Ajakan-ajakan di media sosial, misalnya, dikemas sedemikian rupa untuk menarik perhatian kalangan milenial dengan gaya pendekatan anak muda. Kelompok Islamis ini urban genius. Sejak awal mereka paham pasar dan cara treatment-nya. Mereka tahu betul packaging is everything.
Di samping, pegiat dakwah Salafi Wahabi juga tampil berbeda dengan gerakan Islam lainnya yang aktif menggalang massa untuk melakukan demonstrasi terhadap Pemerintah. Sementara, gerakan Salafi Wahabi tidak pernah melakukan provokasi atau demonstrasi, sehingga sering kali pegiat dakwah Salafi Wahabi menjadi narasumber, pemateri dan bersinergi dengan pemerintah.
Meskipun di beberapa daerah, perkembangan dakwah Salafi Wahabi mendapatkan pertentangan dari kaum tradisionalis. Namun, hal itu tidak menyurutkan bertumbuh suburnya dakwah Salafi Wahabi ini di Indonesia.
Dalam kamus bahasa Arab Lisanul Arab karya Ibnu Manzhur, Salaf secara bahasa artinya orang yang terdahulu, baik dari sisi ilmu, keimanan, keutamaan atau jasa kebaikan.
Sementara istilah Salafiyah dikaitkan dengan metode beragama atau manhaj yang puritan, tapi bukan menciptakan sebuah mazhab baru dalam Islam.
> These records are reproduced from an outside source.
(** services/vault/record/crud.rs *)
Definition get_stored_record (id : Uuid) : ior W StoredRecord VaultError.t :=
  let! record := db (get_record id) in
  lift (ok_or (VaultError.RecordNotFound id) record).

(** services/vault/record/migration.rs *)
Definition list_records_for_migration (target_dek_version : Z)
  : ior W (list StoredRecord) VaultError.t :=
  db (list_records_by_dek_version target_dek_version).

Definition re_encrypt_record (m : CryptoManager) (record_id : Uuid) (old_dek_version : Z)
  : ior W () VaultError.t :=
  let! record := get_stored_record record_id in
  let! plaintext := crypto (CryptoManager.decrypt m (st_encrypted_data record)
                      (st_nonce record) (st_aad record) old_dek_version) in
  let! (new_encrypted_data, new_nonce) :=
    crypto (CryptoManager.encrypt m plaintext (st_aad record)) in
  let* now := now in
  let updated_record := mkStoredRecord (st_id record) (st_credential_type record)
    new_encrypted_data new_nonce (cm_current m) (st_aad record) (st_is_favorite record)
    (st_expires_at record) (st_created_at record) now (st_updated_by record)
    (wrap64 (st_version record + 1)) (st_deleted record) (st_deleted_at record)
    (st_tags record) in
  let! updated := db (update_record updated_record (st_version record)) in
  if updated then lift (Ok ())
  else lift (Err (VaultError.VersionConflict (st_version record) (st_version record))).

End s.
End VaultService.

(** ** Properties *)

(** The text of a row, under the key of its version. *)
Definition row_reads `{CryptoLibs} (m : CryptoManager) (row : RecordRow) (plaintext : bytes)
  : Prop :=
  ∃ key, dek_of m (wrap32 (row_dek_version row)) = Some key ∧
    decrypt_with_aad (row_encrypted_data row, row_nonce row) (default "" (row_aad row)) key
      = Ok plaintext.

(** A row as the code writes it: under the text of its UUID, with 64-bit integers. *)
Definition row_wf `{Libs} (id : string) (row : RecordRow) : Prop :=
  row_id row = id ∧ (∃ u, (u < 2 ^ 128)%N ∧ id = uuid_to_string u) ∧
  (- 2 ^ 63 ≤ row_version row < 2 ^ 63)%Z ∧ (0 ≤ row_dek_version row < 2 ^ 32)%Z.

(** What a migration leaves of a row. *)
Definition same_record (row row' : RecordRow) : Prop :=
  row_id row' = row_id row ∧ row_credential_type row' = row_credential_type row ∧
  row_created_at row' = row_created_at row ∧ row_deleted row' = row_deleted row ∧
  row_deleted_at row' = row_deleted_at row ∧ row_updated_by row' = row_updated_by row ∧
  default "" (row_aad row') = default "" (row_aad row) ∧
  row_expires_at row' = row_expires_at row ∧
  nonzero (row_is_favorite row') = nonzero (row_is_favorite row).

Section vault_properties.
Context {W : Type} `{LibLaws} `{UuidErrors} `{CryptoLibLaws} `{SqliteLaws W} `{!SecureLaws W}.
Import VaultService.

#[local] Hint Resolve keeps_get_record keeps_list_records : keeps.
#[local] Hint Extern 0 (keeps tables lock_pages) => exact lock_pages_tables : keeps.
#[local] Hint Extern 0 (keeps tables (os_random _)) => exact (os_random_tables _) : keeps.

Lemma keeps_get_dek m v : keeps tables (CryptoManager.get_dek m v).
Proof. unfold CryptoManager.get_dek, KeyStore.get_dek, locked_key. solve_keeps. Qed.
#[local] Hint Resolve keeps_get_dek : keeps.

Lemma keeps_decrypt m c n aad v : keeps tables (CryptoManager.decrypt m c n aad v).
Proof. unfold CryptoManager.decrypt. solve_keeps. Qed.

Lemma keeps_encrypt m p aad : keeps tables (CryptoManager.encrypt m p aad).
Proof. unfold CryptoManager.encrypt, encrypt_with_aad. solve_keeps. Qed.

Lemma keeps_get_stored id : keeps tables (get_stored_record id).
Proof. unfold get_stored_record, db. solve_keeps. Qed.

Lemma keeps_list_for_migration v : keeps tables (list_records_for_migration v).
Proof. unfold list_records_for_migration, db. solve_keeps. Qed.

#[local] Hint Resolve keeps_get_stored keeps_decrypt keeps_encrypt : keeps.

Lemma keeps_metadata_re_encrypt m id old : keeps metadata (re_encrypt_record m id old).
Proof.
  unfold re_encrypt_record, crypto, db.
  repeat first
    [ apply keeps_metadata_update
    | apply (keeps_table t_metadata); first [exact now_tables|solve [auto with keeps]]
    | progress solve_keeps ].
Qed.

Lemma get_stored_ok id w r w' :
  get_stored_record id w = (Ok r, w') →
  ∃ row tags, t_records (tables w) !! uuid_to_string id = Some row ∧
    RecordRow.to_stored_record row tags = Ok r.
Proof.
  unfold get_stored_record, db. intros Hr. inv_runs.
  match goal with o : option StoredRecord |- _ => destruct o as [x|]; [|done] end.
  cbn in *. simplify_eq. by eapply get_record_ok.
Qed.

Lemma to_stored_ok row tags r :
  RecordRow.to_stored_record row tags = Ok r →
  uuid_parse (row_id row) = Some (st_id r) ∧ st_encrypted_data r = row_encrypted_data row ∧
  st_nonce r = row_nonce row ∧ st_dek_version r = wrap32 (row_dek_version row) ∧
  st_aad r = default "" (row_aad row) ∧ st_is_favorite r = nonzero (row_is_favorite row) ∧
  datetime_to_timestamp <$> st_expires_at r = row_expires_at row ∧
  st_updated_by r = row_updated_by row ∧ st_version r = wrap64 (row_version row).
Proof.
  unfold RecordRow.to_stored_record. intros Hr. inv_ok Hr. simplify_eq. cbn.
  split_and!; try done.
  - match goal with E : ok_or _ ?o = Ok _ |- ?o = _ => destruct o; by simplify_eq/= end.
  - unfold RecordRow.nonce_of in *. case_match; by simplify_eq.
  - match goal with E : transpose _ (row_expires_at _) = Ok _ |- _ =>
      unfold transpose in E; destruct (row_expires_at row); [inv_ok E|]; simplify_eq; [|done] end.
    cbn. f_equal. by apply timestamp_roundtrip.
Qed.

(** The row that the update of a migration writes. *)
Lemma sql_update_stored row tags r c n t v u id tables0 :
  RecordRow.to_stored_record row tags = Ok r → row_wf id row →
  t_records tables0 !! id = Some row →
  let r' := mkStoredRecord (st_id r) (st_credential_type r) c n v (st_aad r)
    (st_is_favorite r) (st_expires_at r) (st_created_at r) t (st_updated_by r)
    u (st_deleted r) (st_deleted_at r) (st_tags r) in
  ∃ row', sql_update_record r' (st_version r) tables0
      = (1%Z, tables0 <| t_records ::= <[id := row']> |>) ∧
    row_encrypted_data row' = c ∧ row_nonce row' = n ∧ row_dek_version row' = v ∧
    row_version row' = as_i64 u ∧ same_record row row'.
Proof.
  intros (Hid & _ & _ & _ & Ha & Hfav & Hexp & Hby & Hv)%to_stored_ok (Hr & (x & Hx & ->) & Hver & _) Hl.
  cbn zeta. rewrite Hr, uuid_roundtrip in Hid by done. injection Hid as ->.
  unfold sql_update_record. cbn [st_id]. rewrite Hl, Hv, as_i64_wrap64 by done.
  rewrite bool_decide_eq_true_2 by done. eexists. split; [done|]. cbn.
  split_and!; try done. unfold same_record. cbn. rewrite Ha, Hfav. split_and!; try done.
  - case_bool_decide as E; [by rewrite E|done].
  - unfold nonzero at 1. by destruct (nonzero _).
Qed.

(** Re-encrypting a record either fails and changes no record, or writes the text it read
    under the current version of the key. *)
Lemma re_encrypt_outcome m id old w r w' :
  re_encrypt_record m id old w = (r, w') → map_Forall row_wf (records w) →
  (records w' = records w ∧ r ≠ Ok ()) ∨
  (r = Ok () ∧ ∃ row row' key p, records w !! uuid_to_string id = Some row ∧
     dek_of m old = Some key ∧
     decrypt_with_aad (row_encrypted_data row, row_nonce row) (default "" (row_aad row)) key
       = Ok p ∧
     records w' = <[uuid_to_string id := row']> (records w) ∧
     row_dek_version row' = cm_current m ∧
     (∃ z, row_version row' = as_i64 (wrap64 z)) ∧ same_record row row' ∧
     (is_u32 (cm_current m) → row_reads m row' p)).
Proof.
  unfold re_encrypt_record, crypto, records. rewrite ior_bind_step. intros Hr Hwf.
  destruct (get_stored_record id w) as [[s|e] w1] eqn:E1;
    pose proof (keeps_get_stored _ _ _ _ E1) as T1;
    [|simplify_eq; left; by rewrite T1].
  apply get_stored_ok in E1 as (row & tags & Hl & Hs). pose proof (Hwf _ _ Hl) as Hrow.
  rewrite ior_bind_step in Hr. unfold io_map_err at 1, io_bind at 1, io_ret at 1 in Hr.
  destruct (CryptoManager.decrypt _ _ _ _ _ w1) as [[p|e] w2] eqn:E2;
    pose proof (keeps_decrypt _ _ _ _ _ _ _ _ E2) as T2; cbn [map_err] in Hr;
    [|simplify_eq; left; by rewrite T2, T1].
  rewrite ior_bind_step in Hr. unfold io_map_err at 1, io_bind at 1, io_ret at 1 in Hr.
  destruct (CryptoManager.encrypt _ _ _ w2) as [[[c n]|e] w3] eqn:E3;
    pose proof (keeps_encrypt _ _ _ _ _ _ E3) as T3; cbn [map_err] in Hr;
    [|simplify_eq; left; by rewrite T3, T2, T1].
  unfold io_bind at 1 in Hr. destruct (now w3) as [t w4] eqn:E4. apply now_tables in E4 as T4.
  rewrite ior_bind_step in Hr. unfold db, io_map_err, lift, io_bind, io_ret in Hr.
  destruct (update_record _ _ w4) as [b w5] eqn:E5. apply update_record_outcome in E5.
  assert (tables w4 = tables w) as T by congruence. rewrite T in E5.
  destruct E5 as [[Hsame Hb]|[-> Hu]].
  { left. destruct b as [[]|]; cbn in Hr; simplify_eq; rewrite Hsame; by split. }
  cbn in Hr. simplify_eq. right. split; [done|].
  destruct (sql_update_stored row tags s c n t (cm_current m) (wrap64 (st_version s + 1))
              _ _ Hs Hrow Hl) as (row' & Hu' & <- & <- & Hd & Hv & Hsr).
  cbn zeta in Hu'. rewrite Hu' in Hu. injection Hu as <-.
  apply decrypt_ok in E2 as (key & Hk & Hdec). apply encrypt_ok in E3 as (key' & Hk' & Hdec' & _).
  apply to_stored_ok in Hs as (_ & He & Hn & _ & Ha & _). rewrite He, Hn, Ha in *.
  exists row, row', key, p. split_and!; try done; [by eexists|].
  intros Hc. exists key'. rewrite Hd, wrap32_small by done. split; [done|].
  destruct Hsr as (_ & _ & _ & _ & _ & _ & -> & _). done.
Qed.

End vault_properties.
Salafi biasanya dihubungkan dengan Salafush Shalih, yakni : orang-orang terdahulu yang menjadikan Alquran dan Hadits sebagai sumber hukum Islam. Rujukannya adalah pada umat Islam generasi awal yang disebut oleh Nabi Muhammad sebagai umat terbaik, yakni para Sahabat Nabi, Tabi’in, Tabi’ut Tabiin dan generasi setelahnya yang mengikuti metode beragama tiga generasi terbaik tersebut.
Gerakan Salafi adalah gerakan yang cinta damai bahkan cenderung menjauh dari pertikaian politik, serta fokus pada gerakan mengajak seluruh umat Islam kembali kepada dasar hukum Islam yang murni, yaitu Al-Quran dan As-Sunnah. Sementara Wahabi adalah nisbah atau penyebutan yang dipopulerkan oleh para pembenci dakwah Salafi untuk memberikan kesan negatif terhadap dakwah Salafi tersebut. Namun, penggelaran istilah Wahabi-pun sebenarnya tidaklah tepat.
Salafi Wahabi sering dikaitkan dengan aliran pemikiran ulama besar Arab Saudi, Syaikh Muhammad Bin Abdul Wahhab At-Tamimi Rahimahullahu yang mendakwahkan kemurnian ajaran Islam dari berbagai hal yang berbau syirik, bid’ah (ajaran-ajaran yang tidak diajarkan oleh Rasulullah), khurafat, takhayul yang disampaikan secara ilmiyah dan sarat keilmuan.
Belakangan Salafi Wahabi semakin banyak diterima masyarakat Indonesia, khususnya anak muda dengan tren hijrahnya. Karena Salafi bagi mereka mengajarkan Islam secara hitam-putih, bukan ambigu dan tidak berputar-putar. Jumlah pengikut dan pencinta dakwah Salafi Wahabi-pun terus berkembang seiring perjalanan waktu. Sehingga sering ditemukan, jika ada yang sudah berhijrah, berpenampilan cingkrang, jenggotan, atau cadaran, ketika ditanyakan: “Kamu ngaji dimana? dengan Ustadz siapa?, banyak yang menjawab bersama Ustadz-ustadz Salafi.